* [YOUR TASK] Every line of the material is to be duplicated precisely.
>>>>
(* ===== verification/TreasuryCheck.v ===== *)
(** * crates/strategy/treasury_check.rs: the per-slot tip budget. *)

From Stdlib Require Import ZArith Lia.
From stdpp Require Import base list.
From S2P Require Import Prelude F64 Config.

Inductive TreasuryDecision :=
| Approved
| ExceedsPerTxCap
| ExceedsPerSlotBudget
| BelowMinimumBalance.
#[global] Instance TreasuryDecision_eq_dec : EqDecision TreasuryDecision.
Proof. solve_decision. Defined.

Record SlotBudget := mkSlotBudget { sb_committed_usd : f64 }.

Definition SlotBudget_new : SlotBudget := mkSlotBudget f64_zero.

(** [SlotBudget::committed_usd]. *)
Definition committed_usd (b : SlotBudget) : f64 := sb_committed_usd b.

Local Open Scope f64_scope.

(** [SlotBudget::check]: the first failing test decides. *)
Definition SlotBudget_check (b : SlotBudget) (tip_usd current_balance_sol : f64)
    (risk : RiskConfig) (treasury : TreasuryConfig) : TreasuryDecision :=
  if current_balance_sol <? tc_min_balance_sol treasury then BelowMinimumBalance
  else if tip_usd >? rk_max_tip_per_tx_usd risk then ExceedsPerTxCap
  else if (sb_committed_usd b + tip_usd) >? rk_max_tip_per_slot_usd risk
       then ExceedsPerSlotBudget
  else Approved.

(** [SlotBudget::commit]. *)
Definition SlotBudget_commit (b : SlotBudget) (tip_usd : f64) : SlotBudget :=
  mkSlotBudget (sb_committed_usd b + tip_usd).

(** What an approval establishes, NaN operands excluded. *)
Lemma SlotBudget_check_Approved b tip bal risk tr :
  SlotBudget_check b tip bal risk tr = Approved ->
  (bal <? tc_min_balance_sol tr) = false
  /\ (tip >? rk_max_tip_per_tx_usd risk) = false
  /\ (sb_committed_usd (SlotBudget_commit b tip) >? rk_max_tip_per_slot_usd risk) = false.
Proof. unfold SlotBudget_check, SlotBudget_commit. cbn. by repeat case_match_goal. Qed.

Lemma SlotBudget_check_caps b tip bal risk tr :
  num (rk_max_tip_per_tx_usd risk) -> num (rk_max_tip_per_slot_usd risk) ->
  num tip -> num (sb_committed_usd b + tip) ->
  SlotBudget_check b tip bal risk tr = Approved ->
  (tip <=? rk_max_tip_per_tx_usd risk) = true
  /\ (sb_committed_usd (SlotBudget_commit b tip) <=? rk_max_tip_per_slot_usd risk) = true.
Proof.
  intros Hc1 Hc2 Ht Hs (_ & H1 & H2)%SlotBudget_check_Approved.
  split; apply f64_ltb_false; done.
Qed.

(** A NaN operand makes the sum a NaN. *)
Lemma f64_add_nan_r x : x + S754_nan = S754_nan.
Proof. by destruct x. Qed.
Lemma f64_add_nan_l x : S754_nan + x = S754_nan.
Proof. done. Qed.

(** A NaN tip passes every cap, and once committed it disables the slot
    cap: the next approval depends on the balance and the per-tx cap only. *)
Lemma SlotBudget_nan_check b bal risk tr :
  SlotBudget_check b S754_nan bal risk tr =
  if bal <? tc_min_balance_sol tr then BelowMinimumBalance else Approved.
Proof.
  unfold SlotBudget_check. rewrite f64_add_nan_r.
  rewrite !(f64_nan_lt _ S754_nan) by auto. done.
Qed.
<<<<
* [SOLUTION FOR THIS TASK]
(* ===== verification/TreasuryCheck.v ===== *)
(** * crates/strategy/treasury_check.rs: the per-slot tip budget. *)

From Stdlib Require Import ZArith Lia.
From stdpp Require Import base list.
From S2P Require Import Prelude F64 Config.

Inductive TreasuryDecision :=
| Approved
| ExceedsPerTxCap
| ExceedsPerSlotBudget
| BelowMinimumBalance.
#[global] Instance TreasuryDecision_eq_dec : EqDecision TreasuryDecision.
Proof. solve_decision. Defined.

Record SlotBudget := mkSlotBudget { sb_committed_usd : f64 }.

Definition SlotBudget_new : SlotBudget := mkSlotBudget f64_zero.

(** [SlotBudget::committed_usd]. *)
Definition committed_usd (b : SlotBudget) : f64 := sb_committed_usd b.

Local Open Scope f64_scope.

(** [SlotBudget::check]: the first failing test decides. *)
Definition SlotBudget_check (b : SlotBudget) (tip_usd current_balance_sol : f64)
    (risk : RiskConfig) (treasury : TreasuryConfig) : TreasuryDecision :=
  if current_balance_sol <? tc_min_balance_sol treasury then BelowMinimumBalance
  else if tip_usd >? rk_max_tip_per_tx_usd risk then ExceedsPerTxCap
  else if (sb_committed_usd b + tip_usd) >? rk_max_tip_per_slot_usd risk
       then ExceedsPerSlotBudget
  else Approved.

(** [SlotBudget::commit]. *)
Definition SlotBudget_commit (b : SlotBudget) (tip_usd : f64) : SlotBudget :=
  mkSlotBudget (sb_committed_usd b + tip_usd).

(** What an approval establishes, NaN operands excluded. *)
Lemma SlotBudget_check_Approved b tip bal risk tr :
  SlotBudget_check b tip bal risk tr = Approved ->
  (bal <? tc_min_balance_sol tr) = false
  /\ (tip >? rk_max_tip_per_tx_usd risk) = false
  /\ (sb_committed_usd (SlotBudget_commit b tip) >? rk_max_tip_per_slot_usd risk) = false.
Proof. unfold SlotBudget_check, SlotBudget_commit. cbn. by repeat case_match_goal. Qed.

Lemma SlotBudget_check_caps b tip bal risk tr :
  num (rk_max_tip_per_tx_usd risk) -> num (rk_max_tip_per_slot_usd risk) ->
  num tip -> num (sb_committed_usd b + tip) ->
  SlotBudget_check b tip bal risk tr = Approved ->
  (tip <=? rk_max_tip_per_tx_usd risk) = true
  /\ (sb_committed_usd (SlotBudget_commit b tip) <=? rk_max_tip_per_slot_usd risk) = true.
Proof.
  intros Hc1 Hc2 Ht Hs (_ & H1 & H2)%SlotBudget_check_Approved.
  split; apply f64_ltb_false; done.
Qed.

(** A NaN operand makes the sum a NaN. *)
Lemma f64_add_nan_r x : x + S754_nan = S754_nan.
Proof. by destruct x. Qed.
Lemma f64_add_nan_l x : S754_nan + x = S754_nan.
Proof. done. Qed.

(** A NaN tip passes every cap, and once committed it disables the slot
    cap: the next approval depends on the balance and the per-tx cap only. *)
Lemma SlotBudget_nan_check b bal risk tr :
  SlotBudget_check b S754_nan bal risk tr =
  if bal <? tc_min_balance_sol tr then BelowMinimumBalance else Approved.
Proof.
  unfold SlotBudget_check. rewrite f64_add_nan_r.
  rewrite !(f64_nan_lt _ S754_nan) by auto. done.
Qed.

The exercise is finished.